Personal computer industry is launched
1975
In 1974, calculators were the hot item in consumer electronics. A little calculator company in Albuquerque was stuggling to compete, but a price war threatened to bankrupt it. Its owner, research engineer Ed Roberts, determined to make it all or nothing. He decided to build a small computer based on the recently developed, inexpensive microprocessors from Intel, and sell it to electronics hobbyists at the amazingly low price of about $500.
Roberts called his computer the Altair 8800 and offered it as a kit. It got a good press splash, featured on the cover of Popular Electronics magazine in January of 1975. The day the magazine came out, five people called Roberts about the computer; at the end of the week he was getting 30 calls a day. After a couple of weeks, his bank account had fattened and it didn't look like he'd go out of business after all. He'd taken out a loan to develop the Altair and had told the skeptical loan officer he expected to sell about 800 machines a year.
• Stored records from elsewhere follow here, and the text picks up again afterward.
Definition with_isUsingFallbackAudio (v : bool) (w : World) : World :=
  {| isRecording := isRecording w;
     videoRecorded := videoRecorded w;
     audioRecorded := audioRecorded w;
     errorMessage := errorMessage w;
     flacLoaded := flacLoaded w;
     isUsingFallbackAudio := v;
     videoURL := videoURL w;
     audioURL := audioURL w;
     videoMimeType := videoMimeType w;
     audioMimeType := audioMimeType w;
     isConverting := isConverting w;
     mediaRecorderRef := mediaRecorderRef w;
     audioRecorderRef := audioRecorderRef w;
     videoChunksRef := videoChunksRef w;
     audioChunksRef := audioChunksRef w;
     streamRef := streamRef w;
     recorders := recorders w;
     objectURLs := objectURLs w;
     decodeCalls := decodeCalls w;
     calls := calls w |}.

Definition with_videoURL (v : option nat) (w : World) : World :=
  {| isRecording := isRecording w;
     videoRecorded := videoRecorded w;
     audioRecorded := audioRecorded w;
     errorMessage := errorMessage w;
     flacLoaded := flacLoaded w;
     isUsingFallbackAudio := isUsingFallbackAudio w;
     videoURL := v;
     audioURL := audioURL w;
     videoMimeType := videoMimeType w;
     audioMimeType := audioMimeType w;
     isConverting := isConverting w;
     mediaRecorderRef := mediaRecorderRef w;
     audioRecorderRef := audioRecorderRef w;
     videoChunksRef := videoChunksRef w;
     audioChunksRef := audioChunksRef w;
     streamRef := streamRef w;
     recorders := recorders w;
     objectURLs := objectURLs w;
     decodeCalls := decodeCalls w;
     calls := calls w |}.

Definition with_audioURL (v : option nat) (w : World) : World :=
  {| isRecording := isRecording w;
     videoRecorded := videoRecorded w;
     audioRecorded := audioRecorded w;
     errorMessage := errorMessage w;
     flacLoaded := flacLoaded w;
     isUsingFallbackAudio := isUsingFallbackAudio w;
     videoURL := videoURL w;
     audioURL := v;
     videoMimeType := videoMimeType w;
     audioMimeType := audioMimeType w;
     isConverting := isConverting w;
     mediaRecorderRef := mediaRecorderRef w;
     audioRecorderRef := audioRecorderRef w;
     videoChunksRef := videoChunksRef w;
     audioChunksRef := audioChunksRef w;
     streamRef := streamRef w;
     recorders := recorders w;
     objectURLs := objectURLs w;
     decodeCalls := decodeCalls w;
     calls := calls w |}.

Definition with_videoMimeType (v : string) (w : World) : World :=
  {| isRecording := isRecording w;
     videoRecorded := videoRecorded w;
     audioRecorded := audioRecorded w;
     errorMessage := errorMessage w;
     flacLoaded := flacLoaded w;
     isUsingFallbackAudio := isUsingFallbackAudio w;
     videoURL := videoURL w;
     audioURL := audioURL w;
     videoMimeType := v;
     audioMimeType := audioMimeType w;
     isConverting := isConverting w;
     mediaRecorderRef := mediaRecorderRef w;
     audioRecorderRef := audioRecorderRef w;
     videoChunksRef := videoChunksRef w;
     audioChunksRef := audioChunksRef w;
     streamRef := streamRef w;
     recorders := recorders w;
     objectURLs := objectURLs w;
     decodeCalls := decodeCalls w;
     calls := calls w |}.

Definition with_audioMimeType (v : string) (w : World) : World :=
  {| isRecording := isRecording w;
     videoRecorded := videoRecorded w;
     audioRecorded := audioRecorded w;
     errorMessage := errorMessage w;
     flacLoaded := flacLoaded w;
     isUsingFallbackAudio := isUsingFallbackAudio w;
     videoURL := videoURL w;
     audioURL := audioURL w;
     videoMimeType := videoMimeType w;
     audioMimeType := v;
     isConverting := isConverting w;
     mediaRecorderRef := mediaRecorderRef w;
     audioRecorderRef := audioRecorderRef w;
     videoChunksRef := videoChunksRef w;
     audioChunksRef := audioChunksRef w;
     streamRef := streamRef w;
     recorders := recorders w;
     objectURLs := objectURLs w;
     decodeCalls := decodeCalls w;
     calls := calls w |}.

Definition with_isConverting (v : bool) (w : World) : World :=
  {| isRecording := isRecording w;
     videoRecorded := videoRecorded w;
     audioRecorded := audioRecorded w;
     errorMessage := errorMessage w;
     flacLoaded := flacLoaded w;
     isUsingFallbackAudio := isUsingFallbackAudio w;
     videoURL := videoURL w;
     audioURL := audioURL w;
     videoMimeType := videoMimeType w;
     audioMimeType := audioMimeType w;
     isConverting := v;
     mediaRecorderRef := mediaRecorderRef w;
     audioRecorderRef := audioRecorderRef w;
     videoChunksRef := videoChunksRef w;
     audioChunksRef := audioChunksRef w;
     streamRef := streamRef w;
     recorders := recorders w;
     objectURLs := objectURLs w;
     decodeCalls := decodeCalls w;
     calls := calls w |}.

Definition with_mediaRecorderRef (v : option nat) (w : World) : World :=
  {| isRecording := isRecording w;
     videoRecorded := videoRecorded w;
     audioRecorded := audioRecorded w;
     errorMessage := errorMessage w;
     flacLoaded := flacLoaded w;
     isUsingFallbackAudio := isUsingFallbackAudio w;
     videoURL := videoURL w;
     audioURL := audioURL w;
     videoMimeType := videoMimeType w;
     audioMimeType := audioMimeType w;
     isConverting := isConverting w;
     mediaRecorderRef := v;
     audioRecorderRef := audioRecorderRef w;
     videoChunksRef := videoChunksRef w;
     audioChunksRef := audioChunksRef w;
     streamRef := streamRef w;
     recorders := recorders w;
     objectURLs := objectURLs w;
     decodeCalls := decodeCalls w;
     calls := calls w |}.

Definition with_audioRecorderRef (v : option nat) (w : World) : World :=
  {| isRecording := isRecording w;
     videoRecorded := videoRecorded w;
     audioRecorded := audioRecorded w;
     errorMessage := errorMessage w;
     flacLoaded := flacLoaded w;
     isUsingFallbackAudio := isUsingFallbackAudio w;
     videoURL := videoURL w;
     audioURL := audioURL w;
     videoMimeType := videoMimeType w;
     audioMimeType := audioMimeType w;
     isConverting := isConverting w;
     mediaRecorderRef := mediaRecorderRef w;
     audioRecorderRef := v;
     videoChunksRef := videoChunksRef w;
     audioChunksRef := audioChunksRef w;
     streamRef := streamRef w;
     recorders := recorders w;
     objectURLs := objectURLs w;
     decodeCalls := decodeCalls w;
     calls := calls w |}.

Definition with_videoChunksRef (v : list Blob) (w : World) : World :=
  {| isRecording := isRecording w;
     videoRecorded := videoRecorded w;
     audioRecorded := audioRecorded w;
     errorMessage := errorMessage w;
     flacLoaded := flacLoaded w;
     isUsingFallbackAudio := isUsingFallbackAudio w;
     videoURL := videoURL w;
     audioURL := audioURL w;
     videoMimeType := videoMimeType w;
     audioMimeType := audioMimeType w;
     isConverting := isConverting w;
     mediaRecorderRef := mediaRecorderRef w;
     audioRecorderRef := audioRecorderRef w;
     videoChunksRef := v;
     audioChunksRef := audioChunksRef w;
     streamRef := streamRef w;
     recorders := recorders w;
     objectURLs := objectURLs w;
     decodeCalls := decodeCalls w;
     calls := calls w |}.

Definition with_audioChunksRef (v : list Blob) (w : World) : World :=
  {| isRecording := isRecording w;
     videoRecorded := videoRecorded w;
     audioRecorded := audioRecorded w;
     errorMessage := errorMessage w;
     flacLoaded := flacLoaded w;
     isUsingFallbackAudio := isUsingFallbackAudio w;
     videoURL := videoURL w;
     audioURL := audioURL w;
     videoMimeType := videoMimeType w;
     audioMimeType := audioMimeType w;
     isConverting := isConverting w;
     mediaRecorderRef := mediaRecorderRef w;
     audioRecorderRef := audioRecorderRef w;
     videoChunksRef := videoChunksRef w;
     audioChunksRef := v;
     streamRef := streamRef w;
     recorders := recorders w;
     objectURLs := objectURLs w;
     decodeCalls := decodeCalls w;
     calls := calls w |}.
The Altair didn't actually do much as a computer. It didn't have a screen or a keyboard or any software. But it filled a hole. It was the very first personal computer to be produced in fairly high quantity. The larger computer companies were busy developing mainframes and improving computer systems for industry, and couldn't really see why anyone would want a home computer. They also failed to see the implications of the new microprocessors that were small and cheap.
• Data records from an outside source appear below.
(** C1: for a transaction method and an origin other than the internal
    one, the emitted payload never carries an annotation, and two requests
    that differ in the [annotation] field only are routed to the same
    result (the converter reading the declared fields of its argument). *)
Theorem annotation_ignored_unless_internal_origin
    (method : string) (origin : string) (s : Service C P) :
  ReadsDeclaredFieldsOnly →
  method ∈ transactionMethods →
  origin ≠ TALLY_INTERNAL_ORIGIN →
  (∀ params emitted,
      payloadOf (routeSafeRPCRequest method params origin s).1 = Some emitted →
      emitted !! "annotation" = Some JUndefined)
  ∧ (∀ tr1 tr2 rest,
        (∀ k, k ≠ "annotation" → tr1 !! k = tr2 !! k) →
        routeSafeRPCRequest method (JObj tr1 :: rest) origin s
        = routeSafeRPCRequest method (JObj tr2 :: rest) origin s).
Proof.
  intros Hreads Hmethod Horigin. split.
  - intros params emitted.
    assert (Hsign : ∀ tr next,
      payloadOf (bind (signTransaction tr origin)
                   (fun request => ret (AwaitingUser request next)) s).1
      = Some emitted →
      emitted !! "annotation" = Some JUndefined).
    { intros tr next. unfold bind.
      destruct (signTransaction tr origin s) as [[request|x] s1] eqn:Hrun;
        simpl; [|done].
      intros [= <-].
      apply signTransaction_annotation in Hrun as (a & Ha & ->).
      rewrite annotationOf_external in Ha by done. by injection Ha as <-. }
    each_method Hmethod.
    + rewrite route_eth_sendTransaction. apply Hsign.
    + rewrite route_eth_signTransaction. apply Hsign.
  - intros tr1 tr2 rest Hsame.
    each_method Hmethod.
    + rewrite !route_eth_sendTransaction. unfold bind, param; simpl.
      rewrite (signTransaction_ext
                 (JObj (spreadThen tr1 "nonce" JUndefined))
                 (JObj (spreadThen tr2 "nonce" JUndefined))); [done| |].
      * by rewrite !annotationOf_external.
      * apply convertedOf_off_annotation; [done|].
        intros k Hk. unfold spreadThen.
        destruct (decide (k = "nonce")) as [->|Hnonce];
          [by rewrite !lookup_insert_eq|].
        rewrite !lookup_insert_ne by done. by apply Hsame.
    + rewrite !route_eth_signTransaction. unfold bind, param; simpl.
      rewrite (signTransaction_ext (JObj tr1) (JObj tr2)); [done| |].
      * by rewrite !annotationOf_external.
      * by apply convertedOf_off_annotation.
Qed.
(** * Ollama Local Chat UI: the inference client and the conversation store

    A shallow embedding of [ollama_client.py] (class [OllamaClient]) and of
    the conversation handling of [app.py], with the properties the
    specification states about them.

    Conventions of the embedding.
    - A Python call that may raise returns a [result]: [Ok v] or [Raise e].
    - A Python [dict] keeps insertion order, so it is an association list
      with unique keys ([dict_set] overwrites in place or appends).
    - JSON values decoded by [response.json()] / [json.loads] are trees of
      type [json].  A Python number is an [int] of any size ([Z]) or a
      [float], an IEEE 754 double (a primitive float): divisions round,
      overflow and underflow as they do in Python.
    - The network is an oracle: a function from the request to the outcome
      of [requests.get] / [requests.post].
    - The message list of a conversation is a Python list object that several
      names refer to; it lives in a heap and is referred to by address. *)

From Stdlib Require Import List String Ascii ZArith Floats Bool Arith Lia.
From Stdlib Require Import Sorted Permutation DecimalString.
Import ListNotations.
Local Open Scope string_scope.

(* ================================================================= *)
(** ** Python exceptions and fallible computations *)

Inductive exn : Type :=
| RequestException (msg : string)   (* requests.RequestException and subclasses *)
| KeyError (key : string)
| TypeError (msg : string)
| AttributeError (msg : string)
| ValueError (msg : string)         (* includes json.JSONDecodeError *)
| IndexError (msg : string)
| ZeroDivisionError
| OverflowError (msg : string).

(** [str(e)] *)
Definition str (e : exn) : string :=
  match e with
  | RequestException msg => msg
  | KeyError key => "'" ++ key ++ "'"
  | TypeError msg => msg
  | AttributeError msg => msg
  | ValueError msg => msg
  | IndexError msg => msg
  | ZeroDivisionError => "float division by zero"
  | OverflowError msg => msg
  end.

Inductive result (A : Type) : Type :=
| Ok (a : A)
| Raise (e : exn).
Arguments Ok {A} a.
Arguments Raise {A} e.

Definition bind {A B : Type} (c : result A) (k : A -> result B) : result B :=
  match c with
  | Ok a => k a
  | Raise e => Raise e
  end.

Notation "x <- c ;; k" := (bind c (fun x => k))
  (at level 61, c at next level, right associativity).

(** [try: c  except requests.RequestException as e: h(str(e))] *)
Definition except_RequestException {A : Type}
    (c : result A) (h : string -> result A) : result A :=
  match c with
  | Raise (RequestException msg) => h msg
  | _ => c
  end.

(** [try: c  except Exception as e: h(e)] *)
Definition except_Exception {A : Type}
    (c : result A) (h : exn -> result A) : result A :=
  match c with
  | Raise e => h e
  | _ => c
  end.

Definition raised {A : Type} (c : result A) : bool :=
  match c with
  | Ok _ => false
  | Raise _ => true
  end.

(* ================================================================= *)
(** ** Insertion-ordered dictionaries with string keys *)

Section PyDict.
Context {V : Type}.

Definition dict : Type := list (string * V).

(** [d.get(k)] *)
Fixpoint dict_get (k : string) (d : dict) : option V :=
  match d with
  | [] => None
  | (k', v) :: d' => if String.eqb k k' then Some v else dict_get k d'
  end.

(** [k in d] *)
Definition dict_contains (k : string) (d : dict) : bool :=
  match dict_get k d with
  | Some _ => true
  | None => false
  end.

(** [d[k] = v]: an existing key keeps its position, a new key goes last *)
Fixpoint dict_set (k : string) (v : V) (d : dict) : dict :=
  match d with
  | [] => [(k, v)]
  | (k', v') :: d' =>
      if String.eqb k k' then (k, v) :: d' else (k', v') :: dict_set k v d'
  end.

(** [del d[k]]: [None] stands for the [KeyError] of an absent key *)
Fixpoint dict_del (k : string) (d : dict) : option dict :=
  match d with
  | [] => None
  | (k', v') :: d' =>
      if String.eqb k k' then Some d'
      else match dict_del k d' with
           | Some d'' => Some ((k', v') :: d'')
           | None => None
           end
  end.

(** [list(d.keys())] *)
Definition dict_keys (d : dict) : list string := map fst d.

(** [{**d, **extra}] *)
Definition dict_update (d extra : dict) : dict :=
  fold_left (fun acc kv => dict_set (fst kv) (snd kv) acc) extra d.
End PyDict.
Arguments dict V : clear implicits.

(* ================================================================= *)
(** ** Python numbers *)

(** An [int] or a [float]. *)
Inductive number : Type :=
| PyInt (n : Z)
| PyFloat (f : float).

(** The double nearest to the integer [n], ties to even; an infinity when
    [n] is beyond the largest double. *)
Definition nearest_double (n : Z) : float :=
  SF2Prim (binary_normalize prec emax n 0 false).

(** The conversion of an [int] operand of a float operation *)
Definition float_of_int (n : Z) : result float :=
  let f := nearest_double n in
  if PrimFloat.is_infinity f
  then Raise (OverflowError "int too large to convert to float")
  else Ok f.

Definition to_float (a : number) : result float :=
  match a with
  | PyInt n => float_of_int n
  | PyFloat f => Ok f
  end.

(** [x / y] on two [int]s: the double nearest to the exact quotient.  The
    quotient is taken with 64 significant bits or more, and one last bit
    that tells whether the division left a remainder, and then rounded. *)
Definition int_truediv (x y : Z) : result float :=
  if (y =? 0)%Z then Raise ZeroDivisionError
  else
    let negative := xorb (x <? 0)%Z (y <? 0)%Z in
    let a := Z.abs x in
    let b := Z.abs y in
    if (a =? 0)%Z then Ok (if negative then (-0)%float else 0%float)
    else
      let shift := Z.max 0 (Z.log2 b - Z.log2 a + 64) in
      let scaled := Z.shiftl a shift in
      let m := (2 * (scaled / b)
                + (if (scaled mod b =? 0)%Z then 0 else 1))%Z in
      let f := SF2Prim (binary_normalize prec emax
                          (if negative then (- m)%Z else m)
                          (- shift - 1) false) in
      if PrimFloat.is_infinity f
      then Raise (OverflowError
                    "integer division result too large for a float")
      else Ok f.

(** [a / b]: both operands are converted, the left one first, and a
    divisor equal to zero raises *)
Definition py_div (a b : number) : result number :=
  match a, b with
  | PyInt x, PyInt y => f <- int_truediv x y ;; Ok (PyFloat f)
  | _, _ =>
      fa <- to_float a ;;
      fb <- to_float b ;;
      if (fb =? 0)%float then Raise ZeroDivisionError
      else Ok (PyFloat (fa / fb)%float)
  end.

(** [a + b] *)
Definition py_add (a b : number) : result number :=
  match a, b with
  | PyInt x, PyInt y => Ok (PyInt (x + y))
  | _, _ =>
      fa <- to_float a ;;
      fb <- to_float b ;;
      Ok (PyFloat (fa + fb)%float)
  end.

(** [a > 0] *)
Definition py_gt0 (a : number) : bool :=
  match a with
  | PyInt n => (0 <? n)%Z
  | PyFloat f => (0 <? f)%float
  end.

(** [1e9] *)
Definition nanoseconds_per_second : number := PyFloat 1e9%float.

(** [sum(xs)]: the items are added to the [int] 0, from left to right,
    each addition rounded (CPython up to 3.11; later versions carry a
    correction term through the float additions, which can change the last
    bit of a sum of three or more floats) *)
Definition py_sum (xs : list number) : result number :=
  fold_left (fun acc x => s <- acc ;; py_add s x) xs (Ok (PyInt 0)).

(* ================================================================= *)
(** ** JSON values and the Python operations the client applies to them *)

#[local] Set Warnings "-register-all".

Inductive json : Type :=
| JNull
| JBool (b : bool)
| JNum (n : number)
| JStr (s : string)
| JArr (items : list json)
| JObj (fields : list (string * json)).

(** [bool(v)] *)
Definition truthy (v : json) : bool :=
  match v with
  | JNull => false
  | JBool b => b
  | JNum (PyInt n) => negb (n =? 0)%Z
  | JNum (PyFloat f) => negb (f =? 0)%float
  | JStr s => negb (String.eqb s "")
  | JArr items => match items with [] => false | _ => true end
  | JObj fields => match fields with [] => false | _ => true end
  end.

(** [v.get(k, default)] *)
Definition py_get (v : json) (k : string) (default : json) : result json :=
  match v with
  | JObj fields =>
      match dict_get k fields with
      | Some x => Ok x
      | None => Ok default
      end
  | _ => Raise (AttributeError "object has no attribute 'get'")
  end.

(** [v[k]] for a string key [k] *)
Definition py_getitem (v : json) (k : string) : result json :=
  match v with
  | JObj fields =>
      match dict_get k fields with
      | Some x => Ok x
      | None => Raise (KeyError k)
      end
  | JStr _ => Raise (TypeError "string indices must be integers")
  | JArr _ => Raise (TypeError "list indices must be integers or slices")
  | _ => Raise (TypeError "object is not subscriptable")
  end.

Fixpoint chars (s : string) : list json :=
  match s with
  | EmptyString => []
  | String c s' => JStr (String c EmptyString) :: chars s'
  end.

(** the items a [for x in v] loop visits *)
Definition py_iter (v : json) : result (list json) :=
  match v with
  | JArr items => Ok items
  | JObj fields => Ok (map (fun kv => JStr (fst kv)) fields)
  | JStr s => Ok (chars s)
  | _ => Raise (TypeError "object is not iterable")
  end.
Users had to program Altair in machine code using toggle switches. A Harvard student and his friend, Bill Gates and Paul Allen, realized Altair would be a lot better if users could program it in BASIC, a popular, easy-to-use computer language, instead of machine code. The enterprising pair called Roberts and offered to develop a BASIC interpreter for the Altair. He agreed and within six weeks bought the program from Gates and Allen. He hired Allen as software developer. Allen and Gates later established Microsoft Corporation.
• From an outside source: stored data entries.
(** [setAdminRole(role)]: the [userProfile] state afterwards and the
    boolean returned; an omitted [role] is ['admin']. *)
Definition setAdminRole (refused : option string) (now : string)
    (currentUser : option Auth.Account) (userProfile : option Profile.t)
    (role : option string) : option Profile.t * bool :=
  match currentUser with
  | None => (userProfile, false)
  | Some _ =>
      let update :=
        updateUserProfile refused now currentUser userProfile
          (ProfileData.ofRole (default "admin"%string role)) in
      match outcome update with
      | Session.Returned _ => (AuthContext.userProfile update, true)
      | Session.Thrown _ => (AuthContext.userProfile update, false)
      end
  end.

(** The profile written for an account that has no document yet; the
    two timestamps are taken one after the other. *)
Definition initialProfile (created updated : string) (user : Auth.Account)
    : Profile.t :=
  Profile.mk
    (Some (Auth.uid user))
    (js_or (Auth.email user) (Some ""%string))
    (js_or (Auth.displayName user) (Some ""%string))
    (js_or (Auth.displayName user) (Some ""%string))
    (Some ""%string)
    (js_or (Auth.photoURL user) (Some ""%string))
    (Some ""%string)
    (Some ∅)
    None
    (Some ""%string)
    (Some (Auth.isAnonymous user))
    (Some updated)
    (Some created).

(** [loadUserProfile(user)] over the [users] collection: the collection
    and the [userProfile] state afterwards, and the value returned
    ([None] is [null]).  [getFails] and [setFails] say whether [getDoc]
    and [setDoc] reject. *)
Definition loadUserProfile (getFails setFails : bool)
    (created updated : string) (user : Auth.Account)
    (users : gmap string Profile.t) (userProfile : option Profile.t)
    : gmap string Profile.t * option Profile.t * option Profile.t :=
  if getFails then (users, userProfile, None)
  else
    match users !! Auth.uid user with
    | Some profile => (users, Some profile, Some profile)
    | None =>
        let initial := initialProfile created updated user in
        if setFails then (users, userProfile, None)
        else (<[Auth.uid user := initial]> users, Some initial, Some initial)
    end.

End AuthContext.

(** ** The dashboard: table assignment and table change *)

Module Dashboard.

(** The effect that keeps [myTable]: the first table of the snapshot that
    seats the current user. *)
Definition myTableOf (currentUser : option Auth.Account)
    (tables : list Table.t) : option Table.t :=
  match currentUser with
  | Some account =>
      if decide (0 < length tables)
      then snd <$> list_find
             (λ table,
                Exists (λ member, Member.id member = Some (Auth.uid account))
                       (Table.members table))
             tables
      else None
  | None => None
  end.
Altair sparked an entire industry, as new personal computer companies popped up in its wake. One of these companies was the creation of a hobbyist who couldn't afford an Altair kit, so he created his own from scratch. Stephen Wozniak polished up his creation in 1976. With his friend Steve Jobs, he began to sell it and then improve it. In 1977, they introduced Apple II and made Apple Computer Company the fastest growing business in American history.
In 1977 Ed Roberts sold his company. Two years later, like many others entering the volatile market, it had folded. In 1981, IBM entered the fray with its own personal computer, the PC, which became Apple's biggest competitor. From a do-or-die business venture in the mid 1970s, the personal computer evolved from a sophisticated toy for electronics enthusiasts to an even more sophisticated -- but easier to use -- household and workplace commodity.